Labour Mobility Deduction, which would provide tax recognition on up to $4,000 per year in eligible travel and temporary relocation expenses to eligible tradespersons and apprentices. This measure would apply to the 2022 and subsequent taxation years.
$15B over the next five years for Canada Growth Fund will target three dollars of private capital for every one dollar that it invests:
- To reduce emissions and contribute to achieving Canada’s climate goals.
- To diversify our economy and bolster our exports by investing in the growth of low-carbon industries and new technologies across new and traditional sectors of Canada’s industrial base.
- To support the restructuring of critical supply chains in areas important to Canada’s future prosperity—including our natural resources sector.
HOUSING:
$10B
Plan:
- $7,500 tax credit for granny suite.
- Tax free first home savings account, $8k/year with a maximum lifetime contribution of $40k, which will be tax free going in and out, established by 2023.
- Double first-time home buyer tax credit to $10k – in effect since January 1, 2022.
- Home buyers bill of rights, guarantee right to inspection prior to purchase, ban foreign buyers from purchasing non-recreational, residential property in Canada for the next two years.

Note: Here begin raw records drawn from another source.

Variable luma : Z -> Z -> Z -> Z.
Variable localMean : cv.AdaptiveThresholdTypes -> Z -> cv.Mat -> nat -> Z.

Abbreviation dither := (nativeApplyDithering luma localMean).

Lemma load_inv (h h' : gmap Z cv.Mat) (matAddr : Z) (m : cv.Mat) :
  load matAddr h = (Returned m, h') ->
  matAddr <> 0 /\ h !! matAddr = Some m /\ h' = h.
Proof.
  unfold load. destruct (Z.eqb_spec matAddr 0); [done|].
  destruct (h !! matAddr); [|done]. intros [= -> ->]. done.
Qed.

Lemma load_dead (h : gmap Z cv.Mat) (matAddr : Z) :
  matAddr = 0 \/ h !! matAddr = None -> load matAddr h = (Fault, h).
Proof.
  intros Hd. unfold load. destruct (Z.eqb_spec matAddr 0); [reflexivity|].
  destruct Hd as [? | ->]; [done | reflexivity].
Qed.

Lemma dither_dead (h : gmap Z cv.Mat) (matAddr algorithm : Z) :
  matAddr = 0 \/ h !! matAddr = None ->
  dither matAddr algorithm h = (Fault, h).
Proof.
  intros Hd. unfold nativeApplyDithering.
  by rewrite bind_unfold, load_dead.
Qed.

Lemma dither_returned (h h' : gmap Z cv.Mat) (matAddr algorithm : Z)
    (m : cv.Mat) :
  matAddr <> 0 -> h !! matAddr = Some m -> 1 <= cv.channels m ->
  length (cv.data m) = (cv.total m * Z.to_nat (cv.channels m))%nat ->
  dither matAddr algorithm h = (Returned tt, h') ->
  exists m',
    h' !! matAddr = Some m' /\
    (h' = h \/ h' = <[matAddr := m']> h) /\
    cv.rows m' = cv.rows m /\ cv.cols m' = cv.cols m /\
    cv.channels m' = 1 /\ length (cv.data m') = cv.total m' /\
    (1 < cv.channels m -> cv.empty m = false) /\
    (algorithm = 0 \/ algorithm = 1 \/ algorithm = 2 ->
     Forall (fun v => v = 0 \/ v = 255) (cv.data m')).
Proof.
  intros Hn Hm Hc Hl Hrun.
  assert (Hsingle : forall (h0 : gmap Z cv.Mat) (g : cv.Mat),
            h0 !! matAddr = Some g -> cv.channels g = 1 ->
            length (cv.data g) = cv.total g ->
            dither matAddr algorithm h0 = (Returned tt, h') ->
            exists m', h' !! matAddr = Some m' /\
              (h' = h0 \/ h' = <[matAddr := m']> h0) /\
              cv.rows m' = cv.rows g /\ cv.cols m' = cv.cols g /\
              cv.channels m' = 1 /\ length (cv.data m') = cv.total m' /\
              (algorithm = 0 \/ algorithm = 1 \/ algorithm = 2 ->
               Forall (fun v => v = 0 \/ v = 255) (cv.data m'))).
  { intros h0 g Hg Hg1 Hgl Hr.
    assert (He : algorithm = 1 -> cv.empty g = false).
    { intros ->. destruct (cv.empty g) eqn:He; [|reflexivity].
      rewrite (dither_single luma localMean h0 matAddr 1 g) in Hr by done.
      rewrite He in Hr. done. }
    destruct (Z.eq_dec algorithm 0) as [H0|H0];
      [|destruct (Z.eq_dec algorithm 1) as [H1|H1];
        [|destruct (Z.eq_dec algorithm 2) as [H2|H2]]].
    1-3: destruct (dither_single_binary luma localMean h0 matAddr algorithm g
                     Hn Hg Hg1 Hgl He ltac:(auto))
           as (m' & Hm' & Hr' & Hc' & Hch' & Hl' & Hb);
         rewrite Hm' in Hr; injection Hr as <-; exists m';
         rewrite lookup_insert_eq; repeat split; auto.
    destruct (dither_unknown_selector luma localMean h0 matAddr algorithm
                H0 H1 H2) as [_ Hs].
    rewrite (Hs g) in Hr by done. injection Hr as <-. exists g.
    repeat split; auto. intros [?|[?|?]]; done. }
  destruct (Z.eq_dec (cv.channels m) 1) as [H1 | H1].
  - destruct (Hsingle h m Hm H1) as (m' & ? & ? & ? & ? & ? & ? & ?); [|done|].
    { rewrite Hl, H1. change (Z.to_nat 1) with 1%nat. lia. }
    exists m'. repeat split; auto. lia.
  - destruct (cv.cvtColor luma m cv.COLOR_BGR2GRAY) as [g | e] eqn:Hg.
    + destruct (cvtColor_done luma m g Hg) as (He & Hch & Hgm).
      rewrite (dither_multi luma localMean h matAddr algorithm m g) in Hrun
        by (done || lia).
      destruct (Hsingle (<[matAddr := g]> h) g (lookup_insert_eq _ _ _))
        as (m' & Hm' & Hh' & Hr' & Hc' & Hch' & Hl' & Hb); try done.
      { by rewrite Hgm. }
      { rewrite Hgm. cbn [cv.data]. by rewrite bgr2gray_length. }
      exists m'. rewrite Hgm in Hr', Hc'. cbn [cv.rows cv.cols] in Hr', Hc'.
      repeat split; auto.
      right. destruct Hh' as [-> | ->].
      * rewrite lookup_insert_eq in Hm'. by injection Hm' as <-.
      * by rewrite insert_insert_eq.
    + rewrite (dither_refused luma localMean h matAddr algorithm m e) in Hrun
        by (done || lia). done.
Qed.

(** X3. Whenever the binarizer returns on a live buffer that is as long
    as its header says, the buffer has kept its width and height, has one
    channel and one byte per pixel, and with a selector 0, 1 or 2 every byte
    is 0 or 255; this covers four-channel buffers as well. *)
Theorem binarize_postcondition (h h' : gmap Z cv.Mat) (matAddr algorithm : Z)
    (m : cv.Mat) :
  matAddr <> 0 -> h !! matAddr = Some m -> 1 <= cv.channels m ->
  length (cv.data m) = (cv.total m * Z.to_nat (cv.channels m))%nat ->
  dither matAddr algorithm h = (Returned tt, h') ->
  exists m',
    h' !! matAddr = Some m' /\
    cv.rows m' = cv.rows m /\ cv.cols m' = cv.cols m /\
    cv.channels m' = 1 /\ length (cv.data m') = cv.total m' /\
    (algorithm = 0 \/ algorithm = 1 \/ algorithm = 2 ->
     Forall (fun v => v = 0 \/ v = 255) (cv.data m')).
Proof.
  intros Hn Hm Hc Hl Hrun.
  destruct (dither_returned h h' matAddr algorithm m Hn Hm Hc Hl Hrun)
    as (m' & ? & _ & ? & ? & ? & ? & _ & ?).
  exists m'. auto 10.
Qed.

End MoreBinarizer.

Section Pipeline.

Variable luma : Z -> Z -> Z -> Z.
Variable localMean : cv.AdaptiveThresholdTypes -> Z -> cv.Mat -> nat -> Z.

Abbreviation dither := (nativeApplyDithering luma localMean).


(** X8. The grey report refuses what the binarizer leaves: after any call
    of the binarizer that returns on a live buffer, the report raises (the
    channel-count error, or the empty-input error on an empty buffer) and
    returns no text. *)
Theorem binarize_then_report (h h' : gmap Z cv.Mat) (matAddr algorithm : Z)
    (m : cv.Mat) :
  matAddr <> 0 -> h !! matAddr = Some m -> 1 <= cv.channels m ->
  length (cv.data m) = (cv.total m * Z.to_nat (cv.channels m))%nat ->
  dither matAddr algorithm h = (Returned tt, h') ->
  nativeProcessImage luma matAddr h' =
  (Thrown (if cv.empty m then cv.EmptyInput else cv.BadNumberOfChannels), h').
Proof.
  intros Hn Hm Hc Hl Hrun.
  destruct (dither_returned luma localMean h h' matAddr algorithm m
              Hn Hm Hc Hl Hrun) as (m' & Hm' & _ & Hr & Hcl & Hc' & _).
  rewrite (report_live luma h' matAddr m' Hn Hm').
  unfold cv.cvtColor, cv.empty, cv.total. rewrite Hr, Hcl, Hc'.
  by destruct (Nat.eqb _ _).
Qed.

(** X12. On a live buffer of several channels the report and the
    binarizer accept and refuse together: the report returns a text exactly
    when the binarizer returns, with any selector, and each raises exactly
    the exceptions the other raises. *)
Theorem report_and_binarize_agree (h : gmap Z cv.Mat) (matAddr algorithm : Z)
    (m : cv.Mat) :
  matAddr <> 0 -> h !! matAddr = Some m -> 1 < cv.channels m ->
  ((exists s, (nativeProcessImage luma matAddr h).1 = Returned s) <->
   (dither matAddr algorithm h).1 = Returned tt) /\
  (forall e, (nativeProcessImage luma matAddr h).1 = Thrown e <->
             (dither matAddr algorithm h).1 = Thrown e).
Proof.
  intros Hn Hm Hc. rewrite (report_live luma h matAddr m Hn Hm).
  destruct (cv.cvtColor luma m cv.COLOR_BGR2GRAY) as [g | e] eqn:Hg.
  - destruct (cvtColor_grey luma m g Hg) as [Hg1 Hge].
    rewrite (dither_multi luma localMean h matAddr algorithm m g) by done.
    pose proof (dither_single_returns luma localMean (<[matAddr := g]> h)
                  matAddr algorithm g Hn (lookup_insert_eq _ _ _) Hg1 Hge)
      as Hr.
    rewrite Hr. cbn [fst]. split; [split; eauto|]. intros e; split; done.
  - rewrite (dither_refused luma localMean h matAddr algorithm m e) by done.
    cbn [fst]. split.
    + split; [intros [s Hs]; done | done].
    + intros e'. split; intros [= ->]; reflexivity.
Qed.

End Pipeline.

(** *** More on the automatic threshold *)

Lemma levels_fixed (T : Z) (d : list Z) :
  0 <= T < 255 -> Forall (fun v => v = 0 \/ v = 255) d ->
  map (fun v => if T <? v then 255 else 0) d = d.
Proof.
  intros HT. induction 1 as [|v d Hv _ IH]; [reflexivity|].
  cbn [map]. rewrite IH. f_equal.
  destruct Hv as [-> | ->]; destruct (Z.ltb_spec T 0), (Z.ltb_spec T 255);
    (reflexivity || lia).
Qed.

Lemma flat_rule (c : Z) (d : list Z) :
  Forall (fun v => v = c) d -> 0 <= c ->
  map (fun v => if 0 <? v then 255 else 0) d =
  map (fun _ => if c =? 0 then 0 else 255) d.
Proof.
  intros Hd Hc. induction Hd as [|v d -> _ IH]; [reflexivity|].
  cbn [map]. rewrite IH. f_equal.
  destruct (Z.ltb_spec 0 c), (Z.eqb_spec c 0); (reflexivity || lia).
Qed.

Section MoreAutoGlobal.

Variable luma : Z -> Z -> Z -> Z.
Variable localMean : cv.AdaptiveThresholdTypes -> Z -> cv.Mat -> nat -> Z.
(** * Voice-agent pipeline: a shallow embedding of the streaming core

    The development follows the TypeScript sources of the pipeline:

    - [Mulaw]      the G.711 mu-law encoder of [PcmToMulawTransform] and the
                   decode table of [MulawToPcmTransform];
    - [Pcm]        [Buffer] reads and writes and [resamplePCM] of the Hume and
                   OpenAI text-to-speech adapters (the two copies are the same
                   function up to parameter names), in exact arithmetic;
    - [Vad]        the energy VAD of the OpenAI batch speech-to-text adapter;
    - [Agent]      [createAgentTransform] of the voice agent;
    - [Middleware] [combineMiddleware] and [pipeThroughTransforms];
    - [Tts]        the interrupt paths of the Hume and OpenAI adapters;
    - [Telephony]  [MulawToPcmTransform] and [PcmToMulawTransform] in exact
                   arithmetic, with [Decimation] and [LoopBack] for their
                   sample view;
    - [Utterance]  the utterances of the detector;
    - [Delivery]   [streamChunks] of the OpenAI text-to-speech adapter;
    - [Wav]        [createWavHeader];
    - [HumeSession] sessions of the Hume adapter with socket events;
    - [TwilioCall] the Twilio handler, caller of the hang-up and
                   audio-complete callbacks;
    - [Conversation]  sequences of turns through the agent transform;
    - [Binary64]   the rounding of JavaScript numbers;
    - [Doubles]    [resamplePCM], [MulawToPcmTransform] and
                   [PcmToMulawTransform] with every arithmetic operation
                   rounded as the program rounds it.

    The rates of the resamplers are JavaScript numbers.  [Pcm] and
    [Telephony] compute with the exact quotient of the rates, without
    rounding; [Doubles] rounds after every operation, as the program
    does.  The two coincide when the ratio is a whole number (48 kHz
    against 16 kHz, 16 kHz against 8 kHz) and differ when the quotient of
    the rates is not a double (48 kHz against 44.1 kHz); the statements
    whose truth depends on that rounding are made on [Doubles].

    Part I holds the definitions, Part II the theorems on the behaviour
    the documentation describes, Part III further properties of the
    code. *)

From Stdlib Require Import ZArith List Lia Bool String QArith Qround Qminmax.
From Stdlib Require Import Strings.Byte Lqa Qpower Qabs.
Import ListNotations.
Local Open Scope Z_scope.
(** X3. An event that is a mapping with no [body], or with a body that is
    not a text and is falsy (None, {}, [], 0, False), is read as the empty
    request {}: both handlers answer 500 with the error text 'image_base64'
    and call no collaborator. *)
Theorem absent_body_is_500 jl cid tn th w ev ctx :
  match Py.lookup "body" ev with
  | None => True
  | Some body_raw => Py.isinstance_str body_raw = false /\ Py.truthy body_raw = false
  end ->
  invocation w (register_patient.handler jl cid tn (PyDict ev) ctx)
  = (Return (json_response 500 (PyDict [("error", PyStr "'image_base64'")])), [])
  /\ invocation w (identify_patient.handler jl cid tn th (PyDict ev) ctx)
     = (Return (json_response 500 (PyDict [("error", PyStr "'image_base64'")])), []).
Proof.
  intros H.
  assert (Hreq : request_body jl (PyDict ev) = Return (PyDict [])).
  { unfold request_body, Py.get.
    destruct (Py.lookup "body" ev) as [body_raw|]; [|reflexivity].
    destruct H as (Hs & Ht).
    destruct body_raw; try discriminate Hs; unfold Py.or_; rewrite Ht; reflexivity. }
  rewrite register_stages, identify_stages, Hreq. split; reflexivity.
Qed.

(** X3 at work: an event whose body is null. *)
Lemma absent_body_is_500_witness :
  let w := Sample.answering Sample.one_face Sample.one_match Sample.no_item Sample.frozen in
  Sample.register w (PyDict [("body", PyNone)])
  = (Return (json_response 500 (PyDict [("error", PyStr "'image_base64'")])), [])
  /\ Sample.identify w (PyDict [("body", PyNone)])
     = (Return (json_response 500 (PyDict [("error", PyStr "'image_base64'")])), []).
Proof.
  cbv zeta.
  apply (absent_body_is_500 Sample.json_loads Sample.COLLECTION_ID
           Sample.TABLE_NAME Sample.THRESHOLD
           (Sample.answering Sample.one_face Sample.one_match Sample.no_item Sample.frozen)
           [("body", PyNone)] PyNone).
  simpl. split; reflexivity.
Defined.

(** X4. A registration whose body holds [image_base64] and no [patient_id]
    is answered 500 with the error text 'patient_id' and calls no
    collaborator, whatever the image is: the image is not decoded before the
    patient id is looked up. *)
Theorem missing_patient_id_is_500 jl cid tn w event ctx d image_b64 :
  request_body jl event = Return (PyDict d) ->
  Py.lookup "image_base64" d = Some image_b64 ->
  Py.lookup "patient_id" d = None ->
  invocation w (register_patient.handler jl cid tn event ctx)
  = (Return (json_response 500 (PyDict [("error", PyStr "'patient_id'")])), []).
Proof.
  intros H Hi Hp. rewrite register_stages, H.
  unfold Py.getitem. rewrite Hi, Hp. reflexivity.
Qed.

- New rules so that any person who sells a property they have held for less than 12 months would be subject to full taxation on their profits as business income, applying to residential properties sold on or after January 1, 2023. Exemptions would apply for Canadians who sell their home due to certain life circumstances, such as a death, disability, the birth of a child, a new job, or a divorce.
- $475M in 2022-23 to provide a one-time, $500 payment to those facing housing affordability challenges.
CRITICAL MINERALS:
$3.8B
Plan: to implement Canada’s first Critical Minerals Strategy.
DENTAL CARE:
$5.3B
Plan: to cover dental care costs for all kids under 12 with a household income of less than $90k starting this year.
SUPPLY CHAIN INFRASTRUCTURE:
$603.2M over five years, starting in 2022-23, to Transport Canada.
Plan:
- $450M over five years, starting in 2022-23, to support supply chain projects through the National Trade Corridors Fund, which will help ease the movement of goods across Canada’s transportation networks. This is in addition to the $4.2B that has been allocated to the fund since 2017. The Minister of Transport will rename the fund to reflect the government’s focus on supply chain;
- $136.3M over five years, starting in 2022-23, to develop industry driven solutions to use data to make our supply chains more efficient, building on the success of initiatives like the West Coast Supply Chain Visibility Program. Of this amount, $19M will be sourced from existing resources; and,
- $16.9M over five years, starting in 2022-23, to continue making Canada’s supply chains more competitive by cutting needless red tape, including working to ensure that regulations across various modes of cargo transportation (e.g., ship, rail) work effectively together.
INFRASTRUCTURE INVESTMENTS:
Budget 2022 signals the government’s intention to accelerate the deadline for provinces to fully commit their remaining funding under the Investing in Canada Infrastructure Program to priority projects to March 31, 2023.
CRA INVESTMENTS:
$1.2B over five years, starting in 2022-23.
Plan: for the CRA to expand audits of larger entities and non-residents engaged in aggressive tax planning; increase both the investigation and prosecution of those engaged in criminal tax evasion; and to expand its educational outreach.